- Born: 1892 Jerusalem
- Died: 1986 (aged 93–94)
- Occupation: real estate developer
- Known for: co-founder of Rose Associates
- Family: Samuel B. Rose (brother) Frederick P. Rose (nephew) Daniel Rose (nephew) Jonathan F. P. Rose (great-nephew) David S. Rose (great-nephew) Gideon Rose (great-nephew)

= David Rose (real estate developer) =

American real estate developer and philanthropist

David Rose (1892-1986) was an American real estate developer and philanthropist who co-founded Rose Associates.

==Biography==
Rose was born to a Jewish family in Jerusalem one of six siblings. His family immigrated in the 1890s and he then worked as a sales catalog buyer for a clothing store working in the Garment District in New York City when - inspired by an uncle who purchased real estate - he founded Roses Associates with his brother, Samuel B., in 1927. In 1928, they completed their first building, a six-story, 218-unit building and within two years had completed more than 900 apartments. In 1930, they built the 500-unit Academy Apartments in the Bronx, the first apartment building built of reinforced concrete. After the Depression, they began building apartments in Manhattan. One of his most prominent buildings was the Bankers Trust Company at 280 Park Avenue at 48th Street.

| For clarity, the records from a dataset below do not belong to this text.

(** ** The window of an accepted access *)

Lemma sane_bounds reg v : check_reg_sane_offset reg = true -> reg_inv reg v ->
  - 2 ^ 29 < off reg < 2 ^ 29 /\ - 2 ^ 29 < smin_value reg < 2 ^ 29 /\ smin_value reg <= s64 v <= smax_value reg /\
  (tnum_is_const (var_off reg) = true -> v = value (var_off reg) /\ - 2 ^ 29 < s64 v < 2 ^ 29).
Proof.
  unfold check_reg_sane_offset; cbn zeta; intros H (_ & (T & (Bs & _) & _) & _).
  destruct (tnum_is_const _ && _) eqn:C1; [discriminate|]; destruct ((off reg >=? _) || _) eqn:C2; [discriminate|].
  destruct (smin_value reg =? S64_MIN); [discriminate|]; destruct ((smin_value reg >=? _) || _) eqn:C3; [discriminate|].
  apply orb_false_iff in C2 as [A1 A2], C3 as [A3 A4]; rewrite Z.geb_leb in A1, A3; rewrite Z.leb_gt in A1, A2, A3, A4.
  split; [lia|split; [lia|split; [exact Bs|]]]; intros K; pose proof (tnum_is_const_mem _ _ K T) as E; split; [exact E|].
  rewrite K, <- E in C1; cbn [andb] in C1; apply orb_false_iff in C1 as [A5 A6]; rewrite Z.geb_leb in A5; rewrite Z.leb_gt in A5, A6; lia.
Qed.

(** The offset [o] from the frame pointer that the machine uses. *)
Lemma stack_window regno off size t e u e' v : let reg := get_reg e regno in let o := off + s64 v in
  check_reg_sane_offset reg = true -> reg_inv reg v -> - 2 ^ 30 <= off <= 2 ^ 30 -> size_ok size ->
  (length (stack (frame_of e (func reg))) <= 64)%nat -> check_stack_access_within_bounds regno off size t e = (inr u, e') ->
  - MAX_STACK <= o /\ o + size <= 0 /\
  (if tnum_is_const (var_off reg) then s32 (off + value (var_off reg)) = o
   else s32 (smin_value reg + off) = smin_value reg + off /\ s32 (smax_value reg + off) = smax_value reg + off /\
        s32 (smax_value reg + off + size) = smax_value reg + off + size /\
        - MAX_STACK <= smin_value reg + off /\ smin_value reg + off <= o <= smax_value reg + off /\ smax_value reg + off + size <= 0).
Proof.
  cbn zeta; intros Sn I Ho Hs Len H; destruct (sane_bounds _ v Sn I) as (B1 & B2 & B3 & B4); set (reg := get_reg e regno) in *.
  assert (P : 0 < size <= 8) by (destruct Hs as [->|[->|[->| ->]]]; lia).
  unfold check_stack_access_within_bounds in H; run H; injection R as <- <-; fold reg in H; run H; injection R as <- <-.
  assert (K : forall o1 t0 u0 e0 e1, check_stack_slot_within_bounds o1 (frame_of e (func reg)) t0 e0 = (inr u0, e1) -> - MAX_STACK <= o1 <= -1).
  { intros o1 t0 u0 e0 e1 X; unfold check_stack_slot_within_bounds in X; destruct ((o1 <? _) || (o1 >? -1)) eqn:C; [discriminate|].
    apply orb_false_iff in C as [C1 C2]; rewrite Z.gtb_ltb in C2; rewrite Z.ltb_ge in C1, C2; case_bool_decide; lia. }
  destruct (tnum_is_const (var_off reg)) eqn:Kc.
  - destruct (B4 eq_refl) as [-> B5]; set (val := value (var_off reg)) in *.
    assert (E : s32 (val + off) = off + s64 val).
    { rewrite <- (swrap_id 32 (off + s64 val)) by (try (unfold sin; lia); lia); apply swrap_weq; [lia|]; rewrite Z.add_comm.
      apply weq_add; [lia|reflexivity|symmetry; apply weq_swrap; lia]. }
    replace (off + val) with (val + off) by lia; rewrite E in *; run H; injection R as <- <-; cbn [fst snd] in H.
    destruct (Z.gtb_spec size 0) as [_|]; [|lia]; rewrite (swrap_id 32 (off + s64 val + size - 1)) in H by (try (unfold sin; lia); lia).
    run H; apply K in R; apply K in H; lia.
  - run H; destruct ((smax_value reg >=? _) || _) eqn:C; [discriminate|]; apply orb_false_iff in C as [C1 _]; rewrite Z.geb_leb in C1; rewrite Z.leb_gt in C1.
    injection R as <- <-; cbn [fst snd] in H; destruct (Z.gtb_spec size 0) as [_|]; [|lia].
    assert (E : forall z, - 2 ^ 31 <= z < 2 ^ 31 -> s32 z = z) by (intros z Hz; apply swrap_id; [lia|exact Hz]).
    rewrite !E in H by lia; rewrite !E by lia.
    run H; apply K in R; apply K in H; lia.
Qed.

Lemma size_pow size : size_ok size -> exists j, 0 <= j <= 3 /\ size = 2 ^ j.
Proof. intros [->|[->|[->| ->]]]; [exists 0|exists 1|exists 2|exists 3]; lia. Qed.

The Rose family went on to become one of the most established and prominent real estate families in New York City in the 20th century (along with the Dursts, the Lefraks, the Rudins, and the Tisch family). In 2006, Rose Associates, managed over 31,000 apartments in New York City including Stuyvesant Town and Peter Cooper Village.

==Philanthropy==
Rose was dedicated to supporting the development of new medical devices. He financed the design and construction of the first hyperbaric chamber in New York City at Mount Sinai Hospital. He established the Foundation for Medical Technology, which finances medical instrumentation research; and he funded Dr. Willem Kolff in the development of the first production portable, artificial kidney. Rose also contributed to the building of Hadassah Hospital in Jerusalem and the Salk Institute for Biological Studies in La Jolla, California. He also served as a trustee of the New School for Social Research and of the Bronx YM-YWHA.